Are you preparing to resign from your current job? Some job-seekers have a hard time doing so, even if they can’t stand their job or their boss and can’t wait to leave. This is entirely common and understandable as you are entering a period of change but with the right approach, the process of resigning can be made very straightforward.
Strategies for Resigning with Class
The most important job-search rule to remember when resigning from any job is that you never want to leave on bad terms -- if possible. Courtesy, etiquette, and professionalism go a long way. So, as much as you may want to tell off your boss or a co-worker, you should never burn any bridges. And don't spend time bragging to co-workers about your great new opportunity. Job-hunting is a funny process, and you never know when you'll run smack right into your former manager, a former coworker, or a former employer through a merger or other circumstance. So, once you are ready to announce your resignation, how can you make as smooth a transition from your current employer to your new one? You'll again want to act professionally -- and follow company guidelines. Specifically, you need to consider:
- Timing Give enough notice. The standard notice is traditionally four weeks for many employees, but you should consult your contract of employment to check the exact requirements relevant to you.

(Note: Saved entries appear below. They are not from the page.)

(* ===== verification/Command.v ===== *)
(** * server/command.h, server/command.cc: from requests to commands

    A request is a JSON array; the [JsonTo...] functions check its shape and build one
    command object per group.  [RequestToCommandExec] upper-cases the command word and
    chooses the group. *)

From stdpp Require Import base list strings.
From Stdlib Require Import Ascii ZArith Lia.
From S2P Require Import Prelude CInt Util StrObj Json.
Local Open Scope Z_scope.

Module Command.

Record CommandBase := mkBase {
  valid_ : bool;
  command_ : string;
  obj_name_ : string;
}.

(** [bool valid_{true}] and empty texts. *)
Definition CommandBase_default : CommandBase := mkBase true "" "".

Record StrCommand := mkStrCommand { str_base : CommandBase; str_value_ : option string }.
Record ListCommand := mkListCommand { list_base : CommandBase; list_values_ : list Str }.
Record HashCommand := mkHashCommand { hash_base : CommandBase; hash_values_ : list Str }.
Record SetCommand := mkSetCommand { set_base : CommandBase; set_values_ : list Str }.
Record ZSetCommand := mkZSetCommand { zset_base : CommandBase; zset_values_ : list Str }.
Record DbCommand := mkDbCommand { dbc_base : CommandBase; dbc_value_ : option string }.
Record CliCommand := mkCliCommand { cli_base : CommandBase; pswd_ : option string }.
(** [port_] has no initialiser: [None] until it is assigned. *)
Record ServerCommand := mkServerCommand { srv_base : CommandBase; srv_ip_ : string; srv_port_ : option Z }.

Inductive Command :=
| CServer (c : ServerCommand)
| CCli (c : CliCommand)
| CDb (c : DbCommand)
| CStr (c : StrCommand)
| CList (c : ListCommand)
| CHash (c : HashCommand)
| CSet (c : SetCommand)
| CZSet (c : ZSetCommand).

Definition command_base (c : Command) : CommandBase :=
  match c with
  | CServer c => srv_base c | CCli c => cli_base c | CDb c => dbc_base c | CStr c => str_base c
  | CList c => list_base c | CHash c => hash_base c | CSet c => set_base c | CZSet c => zset_base c
  end.

Definition invalid (b : CommandBase) : CommandBase := mkBase false (command_ b) (obj_name_ b).

(** [cmd == "A" || cmd == "B" || ...] *)
Definition is_one_of (cmd : string) (l : list string) : bool := existsb (String.eqb cmd) l.

(** [JsonToBase] on a fresh command: the base it leaves, and its answer. *)
Definition JsonToBase (source : list Json) : CommandBase * bool :=
  match source with
  | e0 :: e1 :: _ =>
      if existsb (λ e, String.eqb (string_value e) "") source
      then (invalid CommandBase_default, false)
      else (mkBase true (string_value e0) (string_value e1), true)
  | _ => (invalid CommandBase_default, false)
  end.

Definition source_size (source : list Json) : Z := Z.of_nat (length source).

(** [values_.push_back(source[i].string_value())] from [i = 2] on. *)
Definition values_of (source : list Json) : list Str := Str_new ∘ string_value <$> drop 2 source.

Definition third_value (source : list Json) : option string := string_value <$> source !! 2%nat.

Definition JsonToStrCommand (source : list Json) : StrCommand :=
  let '(b, ok) := JsonToBase source in
  if negb ok then mkStrCommand b None
  else if is_one_of (command_ b) ["GET"; "LEN"] then mkStrCommand b None
  else if source_size source <? 3 then mkStrCommand (invalid b) None
  else mkStrCommand b (third_value source).

Definition JsonToListCommand (source : list Json) : ListCommand :=
  let '(b, ok) := JsonToBase source in
  if negb ok then mkListCommand b []
  else if is_one_of (command_ b) ["LPOPF"; "LPOPB"; "LLEN"] then mkListCommand b []
  else if source_size source <? 3 then mkListCommand (invalid b) []
  else if is_one_of (command_ b) ["LREM"; "LSET"; "LTRIM"] && (source_size source <? 4)
  then mkListCommand (invalid b) []
  else mkListCommand b (values_of source).

Definition JsonToSetCommand (source : list Json) : SetCommand :=
  let '(b, ok) := JsonToBase source in
  if negb ok then mkSetCommand b []
  else if is_one_of (command_ b) ["SCARD"; "SRANDMEMBER"; "SMEMBERS"; "SPOP"] then mkSetCommand b []
  else if source_size source <? 3 then mkSetCommand (invalid b) []
  else mkSetCommand b (values_of source).

Definition JsonToZSetCommand (source : list Json) : ZSetCommand :=
  let '(b, ok) := JsonToBase source in
  if negb ok then mkZSetCommand b []
  else if is_one_of (command_ b) ["ZCARD"] then mkZSetCommand b []
  else if source_size source <? 3 then mkZSetCommand (invalid b) []
  else if negb (source_size source mod 2 =? 0) && negb (is_one_of (command_ b) ["ZSCORE"; "ZRANK"])
  then mkZSetCommand (invalid b) []
  else mkZSetCommand b (values_of source).

Definition JsonToHashCommand (source : list Json) : HashCommand :=
  let '(b, ok) := JsonToBase source in
  if negb ok then mkHashCommand b []
  else if is_one_of (command_ b) ["HLEN"; "HGETALL"] then mkHashCommand b []
  else if source_size source <? 3 then mkHashCommand (invalid b) []
  else if is_one_of (command_ b) ["HSET"; "HINCRBY"; "HDECRBY"] && negb (source_size source mod 2 =? 0)
  then mkHashCommand (invalid b) []
  else mkHashCommand b (values_of source).

Definition head_value (source : list Json) : string :=
  match source with e :: _ => string_value e | [] => "" end.

Definition JsonToDbCommand (source : list Json) : DbCommand :=
  if negb (bool_decide (source = [])) && String.eqb (head_value source) "REWRITE"
  then mkDbCommand (mkBase true "REWRITE" "") None
  else
    let '(b, ok) := JsonToBase source in
    if negb ok then mkDbCommand b None
    else if is_one_of (command_ b) ["DEL"; "WHEN"] then mkDbCommand b None
    else if source_size source <? 3 then mkDbCommand (invalid b) None
    else mkDbCommand b (third_value source).

(** [JsonToCliCommand] does not refuse empty texts. *)
Definition JsonToCliCommand (source : list Json) : CliCommand :=
  match source with
  | [] => mkCliCommand (invalid CommandBase_default) None
  | e0 :: rest =>
      let cmd := string_value e0 in
      if is_one_of cmd ["CREATE"; "SHOW"] then mkCliCommand (mkBase true cmd "") None
      else
        match rest with
        | [] => mkCliCommand (mkBase false cmd "") None
        | e1 :: rest =>
            mkCliCommand (mkBase true cmd (string_value e1))
              (match rest with [e2] => Some (string_value e2) | _ => None end)
        end
  end.

(** The texts before and after the first colon. *)
Fixpoint split_colon (s : string) : option (string * string) :=
  match s with
  | EmptyString => None
  | String c rest =>
      if Ascii.eqb c ":"%char then Some ("", rest)
      else match split_colon rest with
           | Some (ip, port) => Some (String c ip, port)
           | None => None
           end
  end.

Definition JsonToServerCommand (source : list Json) : result ServerCommand :=
  if negb (bool_decide (source = [])) && String.eqb (head_value source) "ENDFORKING"
  then Ok (mkServerCommand (mkBase true "ENDFORKING" "") "" None)
  else
    let '(b, ok) := JsonToBase source in
    if negb ok then Ok (mkServerCommand b "" None)
    else
      match split_colon (obj_name_ b) with
      | None => Ok (mkServerCommand (invalid b) "" None)
      | Some (ip, port) =>
          n ← stoi port;
          Ok (mkServerCommand b ip (Some (to_short n)))
      end.

Definition isServerCommand (cmd : string) : bool := is_one_of cmd ["FORK"; "ENDFORKING"].
Definition isCliCommand (cmd : string) : bool := is_one_of cmd ["SELECT"; "CREATE"; "SHOW"].
Definition isDbCommand (cmd : string) : bool := is_one_of cmd ["DEL"; "EXPIRE"; "WHEN"; "REWRITE"].
Definition isStrCommand (cmd : string) : bool :=
  is_one_of cmd ["SET"; "GET"; "APPEND"; "LEN"; "INCRBY"; "DECRBY"].
Definition isListCommand (cmd : string) : bool :=
  is_one_of cmd ["LPUSHF"; "LPUSHB"; "LPOPF"; "LPOPB"; "LINDEX"; "LREM"; "LTRIM"; "LLEN"; "LSET"].
Definition isSetCommand (cmd : string) : bool :=
  is_one_of cmd ["SADD"; "SCARD"; "SISMEMBER"; "SMEMBERS"; "SRANDMEMBER"; "SPOP"; "SREM"; "SINTER"; "SDIFF"].
Definition isZSetCommand (cmd : string) : bool :=
  is_one_of cmd ["ZADD"; "ZCARD"; "ZCOUNT"; "ZLEXCOUNT"; "ZINCRBY"; "ZDECRBY"; "ZREM"; "ZRANGE";
                 "ZRANGEBYSCORE"; "ZRANGEBYLEX"; "ZRANK"; "ZSCORE"].
Definition isHashCommand (cmd : string) : bool :=
  is_one_of cmd ["HGET"; "HSET"; "HEXIST"; "HDEL"; "HLEN"; "HGETALL"; "HINCRBY"; "HDECRBY"].

(** [std::toupper] of the C locale. *)
Definition toupper (c : ascii) : ascii :=
  let z := byte_val c in if (97 <=? z) && (z <=? 122) then byte_of (z - 32) else c.
Definition string_toupper (s : string) : string := string_of (toupper <$> bytes_of s).

(** [RequestToCommandExec]; no command for an empty request or an unknown word. *)
Definition RequestToCommandExec (req : list Json) : result (option Command) :=
  match req with
  | [] => Ok None
  | e0 :: rest =>
      let cmd := string_toupper (string_value e0) in
      let req := JString cmd :: rest in
      ret ← (if isServerCommand cmd then c ← JsonToServerCommand req; Ok (Some (CServer c)) else Ok None);
      let ret := if isCliCommand cmd then Some (CCli (JsonToCliCommand req)) else ret in
      let ret := if isDbCommand cmd then Some (CDb (JsonToDbCommand req)) else ret in
      let ret := if isStrCommand cmd then Some (CStr (JsonToStrCommand req)) else ret in
      let ret := if isListCommand cmd then Some (CList (JsonToListCommand req)) else ret in
      let ret := if isHashCommand cmd then Some (CHash (JsonToHashCommand req)) else ret in
      let ret := if isSetCommand cmd then Some (CSet (JsonToSetCommand req)) else ret in
      let ret := if isZSetCommand cmd then Some (CZSet (JsonToZSetCommand req)) else ret in
      Ok ret
  end.

End Command.
Export Command.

- Negotiating Be sure to get a fair settlement for any outstanding salary, holidays (and sick and personal) days, and bonus payments or other compensation due to you.
- Hiring Offer to help your current employer find your replacement.
- Training Volunteer to train or work with your replacement to show him or her "the ropes."
- Working Don't disappear during the last weeks on the job. Stay an active member of the team. Avoid taking a short-timer's attitude or aligning yourself with any discontented co-workers.
- Completing Be sure to do your best to complete all open assignments and leave detailed progress reports for your manager and co-workers.
- Leaving Before walking out the door for the last time, be sure you have contact information for key supervisors and co-workers that you want to keep part of your network of contacts -- and be sure to thank them again for their support. Here are some other issues you need to be prepared for once you announce your resignation:
- Guilt from co-workers or your boss It's only natural, especially if you are leaving an unpleasant work environment, that your co-workers may be a bit envious and try to make you feel a little guilty. And no matter how great your boss may be, s/he may also make you feel a little guilty for "deserting" the team. Try not to let these things bother you; instead, concentrate on making the final weeks/days pleasant and professional.
- A counter-offer to entice you to stay Be very wary of counteroffers. No matter how good it makes your ego feel to have your current employer respond with a counteroffer, most career experts advise against taking it because studies show that the vast majority of employees who accept counteroffers from current employers aren't in those jobs for very long or are actively job seeking again after 3 months. Whether the employer admits it or not, your dedication will be questioned, and once that happens, your time on the job is limited. It's better to tactfully decline the offer and focus on your new job with your new employer.
- Escorted out of the building In some industries and with some professions (such as sales), once an employee resigns, the employer asks the person to leave on the spot. Be prepared for this scenario by clearing personal files and removing personal software from your computer, removing personal information and belongings, and getting your workspace organized.
- An exit interview Some employers like to have all departing employees meet with someone from the human resources department for an exit interview. Be careful -- but be professional. Some employers want to know the "real" reason you are leaving. Again, remember not to burn any bridges by saying anything negative or petty.